Allons à la suite des paroles de la Gospa



Message, 25. avril 2001
«Chers enfants, aujourd'hui encore je vous invite à la prière. Petits enfants, la prière fait des miracles. Quand vous êtes fatigués et malades et que vous ne savez pas le sens de votre vie, prenez le chapelet et priez; priez jusqu'à ce que la prière devienne pour vous une joyeuse rencontre avec votre Sauveur. Je suis avec vous, j'intercède et je prie pour vous, petits enfants. Merci d'avoir répondu à mon appel. »

La Gospa, notre Mère, ne s’est pas lassée de nous. La vraie mère ne cesse jamais d’aimer son enfant, quelle que soit sa désobéissance, sa turbulence, sa maladie ou son obstination. La Gospa est pleine d’amour et, avec la force de cet amour qui est en Elle, Elle nous parle, nous appelle, nous invite. Le contenu de ses paroles est presque le même depuis vingt ans mais en même temps, toujours nouveau et plein de fraîcheur car Elle nous parle maintenant, aujourd’hui, à cet instant. Ne nous arrêtons pas à ses paroles, mais allons jusqu’à la source de ce Cœur maternel d’où elles jaillissent ! Ne nous arrêtons pas au signe, mais marchons dans la direction que le signe indique, vers laquelle il nous oriente. Approchons-nous d’Elle qui se trouve déjà dans cette gloire qui nous attend. Elle veut que nous nous mettions en marche, que nous cheminions avec elle, et non que nous restions immobiles, attendant un quelconque miracle qui se passerait en-dehors de nous. Le miracle peut et doit avoir lieu au-dedans de nous. La Gospa veut nous parler, même lorsque nous ne voulons pas l’écouter, lorsque nous ne voulons pas suivre sa parole. Dieu n’est pas dans une lumière inaccessible, mais demeure - si vivant - au-dedans de nous : nous devons seulement nous frayer le chemin vers Lui. Il faut vaincre tant de résistances en nous et autour de nous. Nous sommes enchaînés par nos angoisses, nos peurs, par notre inquiétude concernant le lendemain, nous sommes effrayés à l’idée de ce que les autres penseront ou diront de nous, sans nous poser la question de ce que Dieu pense de nous, de ce qu’Il veut et désire de nous.
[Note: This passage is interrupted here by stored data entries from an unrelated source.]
Lemma due_prepared done_ outs v' (s : Mgr) :
  StateDB_inv (statedb s) -> db_fault (statedb s) = no_faults -> tracked s ->
  Forall (fun r => packable r /\ done_ (RequestTxHash r) = false) (due_redeems s) ->
  answers (due_redeems s) outs (btcUTXOResponder s) v' -> accepts_redeems (RequestTxHash <$> due_redeems s) ->
  exists s', procedurePrepare done_ s = (Ok tt, s') /\ statedb s' = statedb s /\ btcUTXOResponder s' = v' /\ due_redeems s' = [] /\
    prepare_log (chainWorker s') = prepare_log (chainWorker s) ++ zip_with preparation_of (due_redeems s) outs /\
    exists ts, txs (mgrdb s') = txs (mgrdb s) ++ ts /\ RefIdentifier <$> ts = RequestTxHash <$> due_redeems s /\
      Forall (fun tx => TxStatus tx = Pending) ts.
Proof.
  intros Hinv Hf Ht Hrs Hans Hacc. destruct (with_status_eq RedeemStatusRequested _ Hinv Hf) as (Hq & _ & Hn & Ham). change (with_status RedeemStatusRequested) with waiting in *. rewrite Forall_forall in Hrs, Ham.
  destruct (redeems_all_due done_ (due_redeems s) outs v' s) as (s' & ts & Hrun & Hdb & Hv & Hlog & Htx & Hr & Hp); [done| | |done|done|].
  - eapply sublist_NoDup; [exact Hn|]. apply fmap_sublist, sublist_filter.
  - intros r Hin. destruct (Hrs r Hin) as [H0x Hd]. apply list_elem_of_filter in Hin as [Hm Hin].
    split; [done|]. split; [|done]. split; [by apply Ham|done].
  - exists s'. split; [|split; [done|split; [done|split; [|by eauto]]]].
    + assert (QueryUnPrepared s = (Ok (waiting (statedb s)), s)) as Hqm.
      { unfold QueryUnPrepared, on_statedb, zoom. rewrite Hq. by destruct s. }
      unfold procedurePrepare. rewrite bind_eq, Hqm, bind_eq, FilterUnPrepared_eq by apply Ht. exact Hrun.
    + unfold due_redeems, refs. rewrite Hdb, Htx. apply filter_none_of. intros r Hin Hc. apply Hc. rewrite fmap_app, elem_of_app.
      destruct (decide (RequestTxHash r ∈ RefIdentifier <$> txs (mgrdb s))) as [?|Hnr]; [by left|right].
      rewrite Hr. apply list_elem_of_fmap_2. by apply list_elem_of_filter.
Qed.
(** C10: on a chain that accepts (every call succeeds and the ledger number of a submission is known), while
    the vault has outpoints for them, no wait for outpoints times out and every receiver can be packed for
    the signature (one that starts with 0x and is not hexadecimal ends the process), every requested redeem
    that has no tracked transaction is prepared by the next procedure, once and in the order of the
    database, with its requester, receiver and amount and exactly the outpoints the vault gave for it; each
    preparation is tracked as pending; nothing else is prepared or asked of the vault, nothing stays due,
    and the state database is left as it was. *)
Theorem due_redeems_prepared done_ outs v' (s : Mgr) :
  StateDB_inv (statedb s) -> db_fault (statedb s) = no_faults -> tracked s ->
  Forall (fun r => packable r /\ done_ (RequestTxHash r) = false) (due_redeems s) ->
  answers (due_redeems s) outs (btcUTXOResponder s) v' -> accepts_redeems (RequestTxHash <$> due_redeems s) ->
  exists s', procedurePrepare done_ s = (Ok tt, s') /\ statedb s' = statedb s /\ btcUTXOResponder s' = v' /\ due_redeems s' = [] /\
    prepare_log (chainWorker s') = prepare_log (chainWorker s) ++ zip_with preparation_of (due_redeems s) outs /\
    exists ts, txs (mgrdb s') = txs (mgrdb s) ++ ts /\ RefIdentifier <$> ts = RequestTxHash <$> due_redeems s /\
      Forall (fun tx => TxStatus tx = Pending) ts.
Proof. apply due_prepared. Qed.
End due.
(** the script that pays to an address given as a string *)
Definition pay_script (addr : string) : outcome bytes := DecodeAddress addr cfg ≫= PayToAddrScript.
Lemma AppendPayToAddress_eq tx addr v :
  AppendPayToAddress tx cfg addr v =
  (scr ← pay_script addr; Ok (AddTxOut tx {| Value := v; to_PkScript := scr |})).
Proof. unfold AppendPayToAddress, pay_script. by destruct (DecodeAddress addr cfg). Qed.
Definition data_output (data : bytes) : TxOut :=
  {| Value := 0; to_PkScript := OP_RETURN :: byte_of_Z (Z.of_nat (length data)) :: data |}.
Lemma append_data_eq tx data :
  (2 <= length data <= 75)%nat -> append_data tx (Ok data) = Ok (AddTxOut tx (data_output data)).
Proof. intros Hd. unfold append_data. cbn. by rewrite (proj1 (law_nulldata data Hd)). Qed.
Definition change_outputs (v : Z) (scr : bytes) : list TxOut :=
  if 0 <? v then [{| Value := v; to_PkScript := scr |}] else [].
Lemma append_change_eq tx addr v scr :
  pay_script addr = Ok scr ->
  append_change cfg tx addr v =
  Ok {| tx_in := tx_in tx; tx_out := tx_out tx ++ change_outputs v scr |}.
Proof.
  intros Hs. unfold append_change, change_outputs. destruct (0 <? v).
  - by rewrite AppendPayToAddress_eq, Hs.
  - rewrite app_nil_r. by destruct tx.
Qed.
Lemma change_outputs_total v scr : 0 <= v -> total_out (change_outputs v scr) = v.
Proof. intros Hv. unfold change_outputs. destruct (Z.ltb_spec 0 v); cbn; lia. Qed.
Lemma pays_to_script addr a scr v :
  DecodeAddress addr cfg = Ok a -> pay_script addr = Ok scr ->
  pays_to {| Value := v; to_PkScript := scr |} a cfg = negb (v =? 0).
Proof.
  intros Ha Hs. unfold pay_script in Hs. rewrite Ha in Hs. cbn in Hs.
  destruct (law_pay _ _ _ _ Ha Hs) as (a' & He & Hea). unfold pays_to. cbn. rewrite He.
  by rewrite bool_decide_eq_true_2.
Qed.

Section redeem.
Context {O : Type} `{OL : OperatorLaws O}.
Variables (dst_addr change_addr : string) (dst_scr change_scr : bytes).
Hypothesis dst_ok : pay_script dst_addr = Ok dst_scr.
Hypothesis change_ok : pay_script change_addr = Ok change_scr.

Lemma MakeRedeemTx_eq dst data fee prev (o : O) :
  Forall (fun u => 0 <= ux_Amount u) prev -> total_in prev < 2 ^ 63 -> 0 <= dst -> 0 <= fee ->
  dst + fee <= 2 ^ 63 -> length data = 32%nat -> dst + fee <= total_in prev ->
  MakeRedeemTx cfg dst_addr dst data change_addr fee prev o =
  Unlock {| tx_in := [];
            tx_out := {| Value := dst; to_PkScript := dst_scr |} :: data_output data ::
                      change_outputs (total_in prev - dst - fee) change_scr |} prev o.
Proof.
  intros Hp Ht Hd Hf Hs Hl Hc. unfold MakeRedeemTx. rewrite bind_eq, lift_eq.
  unfold craftRedeemOutput. rewrite change_exact by done.
  rewrite (proj2 (Z.ltb_ge _ _)) by lia. rewrite AppendPayToAddress_eq, dst_ok.
  cbn [mbind outcome_bind]. unfold MakeRedeemOpReturnData, RedeemData_Serialize.
  rewrite append_data_eq by lia. cbn [mbind outcome_bind].
  rewrite (append_change_eq _ _ _ _ change_ok). done.
Qed.

(** C16: a redeem transaction conserves value. With enough inputs, the transaction handed to
    the operator pays [dst_amount] to the receiver, carries the request hash in an OP_RETURN
    output of value 0, and pays the rest less the fee to the change address, with no change
    output when nothing is left; whatever the operator returns spends exactly the given
    outpoints in order, has these outputs, and inputs = outputs + fee. With less than
    [dst_amount + fee] it is refused and nothing is signed. *)
Theorem redeem_tx_conserves dst data fee prev (o : O) :
  Forall (fun u => 0 <= ux_Amount u) prev -> total_in prev < 2 ^ 63 -> 0 <= dst -> 0 <= fee ->
  dst + fee <= 2 ^ 63 -> length data = 32%nat ->
  if decide (total_in prev < dst + fee)
  then exists e, MakeRedeemTx cfg dst_addr dst data change_addr fee prev o = (Err e, o)
  else
    let outs := {| Value := dst; to_PkScript := dst_scr |} :: data_output data ::
                change_outputs (total_in prev - dst - fee) change_scr in
    MakeRedeemTx cfg dst_addr dst data change_addr fee prev o =
      Unlock {| tx_in := []; tx_out := outs |} prev o /\
    forall tx o', MakeRedeemTx cfg dst_addr dst data change_addr fee prev o = (Ok tx, o') ->
      tx_out tx = outs /\ total_in prev = total_out (tx_out tx) + fee /\
      Some ∘ PreviousOutPoint <$> tx_in tx = outpoint_of_utxo <$> prev.
Proof.
  intros Hp Ht Hd Hf Hs Hl. destruct (decide _) as [Hlt|Hge]; cbv zeta.
  - unfold MakeRedeemTx. rewrite bind_eq, lift_eq. unfold craftRedeemOutput.
    rewrite change_exact by done. rewrite (proj2 (Z.ltb_lt _ _)) by lia. eauto.
  - rewrite MakeRedeemTx_eq by (done || lia). split; [done|]. intros tx o' Hu.
    apply law_unlock in Hu as [-> ->]. cbn. split_and!; [done| |done].
    change (foldr (fun o n => Value o + n) 0 ?l) with (total_out l).
    rewrite change_outputs_total; lia.
Qed.
End redeem.
End made.

(** A wallet, addresses and UTXOs to run the builders on *)
Definition sample_operator : NativeOperator := {|
  native := {| ChainConfig := tt; PrivKey := tt; PubKey := tt |}; P2PKH := "bridge"%string;
  P2WPKH := "bridge"%string |}.
Definition sample_utxo (n amount : Z) : UTXO := {|
  ux_TxID := HashStr (sample_hash n); ux_TxHash := Some (sample_hash n); ux_Vout := 0;
  ux_Amount := amount; PkScriptT := ANY_SCRIPT_T; ux_PkScript := [] |}.
Definition sample_redeem_run : outcome MsgTx * NativeOperator :=
  MakeRedeemTx tt "user" 70000 (sample_hash 9) "bridge" 10000
    [sample_utxo 1 60000; sample_utxo 2 40000] sample_operator.
Lemma redeem_tx_conserves_witness :
  exists tx o', sample_redeem_run = (Ok tx, o') /\ total_out (tx_out tx) = 90000.
Proof.
  pose proof (redeem_tx_conserves (B := btc_model) tt (O := NativeOperator) "user" "bridge"
    (byte_of_Z 118 :: bytes_of_string "user") (byte_of_Z 118 :: bytes_of_string "bridge")
    eq_refl eq_refl 70000 (sample_hash 9) 10000 [sample_utxo 1 60000; sample_utxo 2 40000]
    sample_operator ltac:(by repeat constructor) eq_refl ltac:(lia) ltac:(lia) ltac:(lia) eq_refl) as H.
  rewrite decide_False in H by (vm_compute; done). destruct H as [_ H].
  assert (is_ok sample_redeem_run.1 = true) as Hok by (vm_compute; reflexivity).
  unfold sample_redeem_run in *. destruct (MakeRedeemTx _ _ _ _ _ _ _ _) as [[tx|e|w] o']; [|done..].
  exists tx, o'. split; [done|]. destruct (H tx o' eq_refl) as (_ & Ht & _).
  replace (total_in _) with 100000 in Ht by (vm_compute; reflexivity). lia.
Defined.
Les paroles de la Gospa ne sont pas sensationelles, mais maternellement simples, comme Dieu est simple, alors que nous sommes si compliqués et si fermés. Ne permettons àrien de se mettre devant Dieu, même pas notre propre vie. Lorsque Dieu est à la première place, tout le reste trouve tout naturellement sa juste place.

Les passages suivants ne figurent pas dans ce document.